We live in an information age and in that age the true cultural battleground is control of the narrative. It used to be the case that one of the prizes for the victor in a war was the right to write the history of that war. The scrabble now is for the right to write the present moment and even the future before it happens and to form it in your own political image. This is why so many ‘Fact’ and ‘Reality checkers’ have sprung up in the press. They are all attempts to seize the cognitive ground and to interpret and shape narratives in their own way. The modern press have realised, as Goebbels did, that, in human affairs, cognitive power is the power.
But we now have the spectacle of a dangerous, arbitrary power being wielded without the responsibility of the ordinary citizen.
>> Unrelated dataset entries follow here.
Lemma add_results_control bytes results : keeps control (add_results bytes results).
Proof.
  revert bytes. induction results as [|r results IH]; intros bytes; cbn [add_results]; [apply keeps_ret|].
  cbv zeta. destruct (_ <? _); [by apply keeps_act|]. apply keeps_bind; [by apply keeps_modify|]. intros _. apply IH.
Qed.
Lemma step_failed_control s t0 raw e c : keeps control (step_failed s t0 raw e c).
Proof.
  unfold step_failed. apply keeps_bind; [apply (keeps_now _ control_blind)|intros t1]. cbv zeta.
  apply keeps_bind; [by apply keeps_modify|intros _].
  apply keeps_bind; [apply keeps_act; intros st; apply (keeps_action _ control_blind)|intros _].
  apply keeps_bind; [apply keeps_act; intros st; apply (keeps_clocks _ control_blind)|intros _].
  by apply keeps_act.
Qed.
Lemma step_succeeded_control s t0 bytes raw : keeps control (step_succeeded env s t0 bytes raw).
Proof.
  unfold step_succeeded. cbv zeta. apply keeps_bind; [apply keeps_check|intros _].
  apply keeps_bind; [apply (keeps_now _ control_blind)|intros t1].
  apply keeps_bind; [by apply keeps_modify|intros _].
  apply keeps_bind; [apply (keeps_action _ control_blind)|intros _].
  apply keeps_bind; [apply (keeps_clocks _ control_blind)|intros _].
  destruct (Evaluate _ _) as [results evalErr]. apply keeps_bind; [apply add_results_control|intros bytes'].
  apply keeps_bind; [apply keeps_check|intros _].
  apply keeps_bind; [apply keeps_modify; intros st; by destruct (s_op s =?s _)|intros _].
  apply keeps_bind; [apply keeps_act; intros st; apply (keeps_event _ control_blind)|intros _]. apply keeps_ret.
Qed.
Lemma run_step_control bytes s : keeps control (run_step env bytes s).
Proof.
  unfold run_step. apply keeps_bind; [apply keeps_ctx_err|intros _].
  apply keeps_bind; [apply (keeps_observe _ control_blind)|intros _].
  apply keeps_bind; [apply keeps_act; intros st; apply (keeps_event _ control_blind)|intros _].
  apply keeps_bind; [apply (keeps_now _ control_blind)|intros t0]. apply keeps_act. intros st.
  destruct (executeStep _ _) as [res w]. destruct (observe _ _ _) as [after st1] eqn:Eo.
  apply (keeps_eq control) in Eo; [|apply (keeps_observe _ control_blind)]. rewrite (bl_world _ control_blind) in Eo.
  cbv zeta. destruct (join_errors _); rewrite <-Eo; [apply step_failed_control|apply step_succeeded_control].
Qed.
Lemma run_steps_control bytes steps : keeps control (run_steps env bytes steps).
Proof.
  revert bytes. induction steps as [|s steps IH]; intros bytes; cbn [run_steps]; [apply keeps_ret|].
  apply keeps_bind; [apply run_step_control|apply IH].
Qed.

(** What a successful step adds to the report. *)
Record step_done (s : Step) (x : StepResult) (rs : list AssertionResult) : Prop := {
  sd_id : sp_id x = s_id s ∧ sp_op x = s_op s ∧ sp_error x = None;
  sd_executed : ∃ w w' : W, executeStep w s = (Ok (sp_result x), w');
  sd_evaluated : ∃ results, Evaluate (selected s) [(s_id s, sp_result x)] = (results, None) ∧
    rs = results ++ (if s_op s =?s "action.exec" then [exit_assertion s (sp_result x)] else [])
}.

Definition actual_bytes (rs : list AssertionResult) : Z := fold_right (λ r n, blen (r_actual r) + n) 0 rs.
Lemma add_results_data bytes results st b st' :
  add_results bytes results st = (Ok b, st') → bytes <= report_budget →
  data st' = ((data st).1, (data st).2 ++ results) ∧ b = bytes + actual_bytes results ∧ b <= report_budget.
Proof.
  revert bytes st. induction results as [|r results IH]; intros bytes st; cbn [add_results].
  { intros [= <- <-] Hb. rewrite app_nil_r. split; [reflexivity|cbn; lia]. }
  cbv zeta. destruct (Z.ltb_spec report_budget (bytes + blen (r_actual r))); [done|].
  intros (? & st1 & [= <- <-] & Ha)%bind_ok _. destruct (IH _ _ Ha ltac:(lia)) as (Hd & -> & Hb').
  change (actual_bytes (r :: results)) with (blen (r_actual r) + actual_bytes results).
  split_and!; [|lia|done]. rewrite Hd. cbn. by rewrite <-app_assoc.
Qed.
For the press are out of control and suffering from delusions of grandeur. It is noteworthy recently that, not content with their other arrogations, the press have even begun to assume a further Olympian, God-like power whereby they act as self-justifying first causes or prime movers of events. In the recent Dominic Cummings furore as they reported the 'outrage' in the country it was difficult not to ask whether they were reporting after the supposed event as they should or whether they created the outrage by "putting rocket fuel under it," as the Conservative MP Andrew Bridgen described it, because they felt outraged.
The remedy to this is public figures and politicians who are adept enough to dethrone them using better than they do their own weapon – cognitive discourse. What we need more of is Jordan Peterson routing Cathy Newman or Helen Lewis at their own game live on television or Jacob Rees-Mogg calmly, gently and politely dismantling preposterous assumptions and arguments on-screen or on air as he does so well. It’s a pity we have seen little of him since he was moth-balled before the election. Perhaps Michael Gove or an emboldened and recovered Boris could take the war to them. I wonder if there are enough politicians around of the right calibre to redress the balance.